Kolkata: Reliance Jio, Bharti Airtel and Vodafone Idea (Vi) have asked the sector regulator to abolish bank guarantees (BGs) of all shades to free up more working capital for the upcoming expansion of mobile broadband networks.
In their submissions to the Telecom Regulatory Authority of India (Trai) on a paper around rationalisation of BGs and service entry fees, the telcos have said BGs not only impose costs on operators but end up as a coercive tool that the Controllers of Communication Accounts (CCAs) in government use to settle apparent breach of contract conditions.
Carriers also don't see a case for merging performance and financial BGs, calling them an inefficient and costly mode of securitising government dues.Separately, India's top telcos, have also urged Trai not to cut telecom entry fees to discourage non-serious players and ensure healthy competition.
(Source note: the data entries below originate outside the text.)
Lemma combine_all_denote op l :
  l <> [] -> all_wf l -> combine_all op l None = Some (denote (Operator op l)).
Proof.
  destruct l as [|f l]; [done|]. intros _ [Hwf _]. pose proof (denote_subset f Hwf).
  cbn [fold_left]. rewrite combine_all_Some, denote_operator. unfold inter_of, union_of. cbn [foldr].
  destruct op; cbn; f_equal; [|set_solver..].
  clear Hwf. induction l as [|f' l IH]; cbn; set_solver.
Qed.

Lemma eval_denote f : evaluates f.
Proof.
  assert (forall op bm src, bm_ok bm -> default ∅ src ⊆ document_ids -> exists stop,
    (if bool_decide (op = And)
     then bm' ← unwrap (apply op bm src document_ids);
          Ok (apply op bm src document_ids, bool_decide (bm' = ∅))
     else Ok (apply op bm src document_ids, false)) =
    Ok (Some (combine op bm (default ∅ src)), stop) /\
    (stop = true -> op = And /\ combine op bm (default ∅ src) = ∅)) as Hleaf.
  { intros op bm src Hbm Hsrc. rewrite apply_combine by done.
    case_bool_decide; cbn; eexists; (split; [done|]); [|done]. by intros ?%bool_decide_eq_true. }
  induction f as [c|operator conds IH|set|] using Filter_nested_ind; intros Hwf op bm Hbm; [| | |done].
  - destruct Hwf as [[o Ho] Hs]. unfold condition_set in *. cbn [eval_filter apply_leaf denote].
    unfold condition_set. rewrite Ho in *. destruct o as [s|]; [apply (Hleaf op bm (Some s))|apply (Hleaf op bm None)]; done.
  - exists false. split; [|done]. pose proof (denote_subset _ Hwf) as Hsub.
    destruct Hwf as [Hne Hwf]. rewrite eval_operator, eval_conditions_combine by done.
    cbn [mbind res_bind]. rewrite combine_all_denote by done. by rewrite apply_combine.
  - by apply (Hleaf op bm (Some set)).
Qed.

Lemma reference_denote f :
  match f with FNone => True | _ => filter_wf f end -> reference_results f = Ok (denote f).
Proof.
  assert (forall l, Forall evaluates l) as Hall by (intros l; apply Forall_forall; intros; apply eval_denote).
  destruct f as [c|operator conds|set|]; intros Hwf; [| |done..].
  - cbn [reference_results]. rewrite eval_conditions_combine by done. done.
  - destruct Hwf as [Hne Hwf]. cbn [reference_results].
    rewrite eval_conditions_combine, combine_all_denote by done. done.
Qed.
End Evaluation.

(** ** Properties *)

(** C3. [query_store] terminates on every filter tree, within a number of
    turns linear in its size, and the explicit stack computes the recursive
    evaluation: groups return to the enclosing group in order, an empty AND
    group stops early, and errors and panics of a condition end the query. *)
Theorem query_store_stack_machine `{Roaring} `{Store DB} `{!Search DB} fuel (db : DB) a c filter :
  (query_fuel filter <= fuel)%nat ->
  query_store fuel db a c filter =
  Some (ids ← get_document_ids db a c; reference_results db a c (default ∅ ids) filter).
Proof.
  intros Hfuel. unfold query_store. destruct (get_document_ids db a c) as [ids| |]; [|done..].
  by apply query_results_reference.
Qed.

(** C1. On a filter without [Filter::None] and empty groups, whose conditions
    evaluate to documents of the collection, the result is the set algebra of
    the tree: AND is intersection, OR is union, and NOT is the complement of
    the union within the collection's documents, although it is computed with
    exclusive or; no filter at all selects every document. *)
Theorem query_store_set_algebra `{Roaring} `{Store DB} `{!Search DB} fuel (db : DB) a c filter ids :
  get_document_ids db a c = Ok ids ->
  match filter with FNone => True | _ => filter_wf db a c (default ∅ ids) filter end ->
  (query_fuel filter <= fuel)%nat ->
  query_store fuel db a c filter = Some (Ok (denote db a c (default ∅ ids) filter)).
Proof.
  intros Hids Hwf Hfuel. unfold query_store. rewrite Hids, query_results_reference by done.
  by rewrite reference_denote.
Qed.

(** ** A sample collection: documents 1 to 4, of which 2 and 3 have a tag *)
Module QuerySample.
Export PlainStore ListRoaring.
#[export] Instance sample_search : Search MemStore.t := {
  tokenize text _ := [text];
  stem text _ := [(text, None)];
  phrase_matches _ _ _ _ _ := Ok true;
  default_language := English
}.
In its discussion paper, issued late July, Trai had sought views on whether BGs should exist, if performance and financial guarantees needed to be merged for all telecom permits and whether entry fees for telecom licences needed to be cut further.
"BGs in various licences/authorisations should be discontinued as these don't serve any purpose in securing government revenues," Reliance Jio said in its submission to the regulator.
It added that BGs end up imposing costs on telcos and CCAs use them to settle demands without even giving an opportunity to the telecom service providers to dispute them, making these a coercive governance tool instead of being financial assurances.
Airtel said BGs should be eliminated as they result in blocking off huge funds. Cash-strapped Vi said while the performance and financial BGs may be merged into a single BG, the quantum should be reduced by 50% for both the PBG and FBG elements as a merged BG would increase the exposure risk for telcos.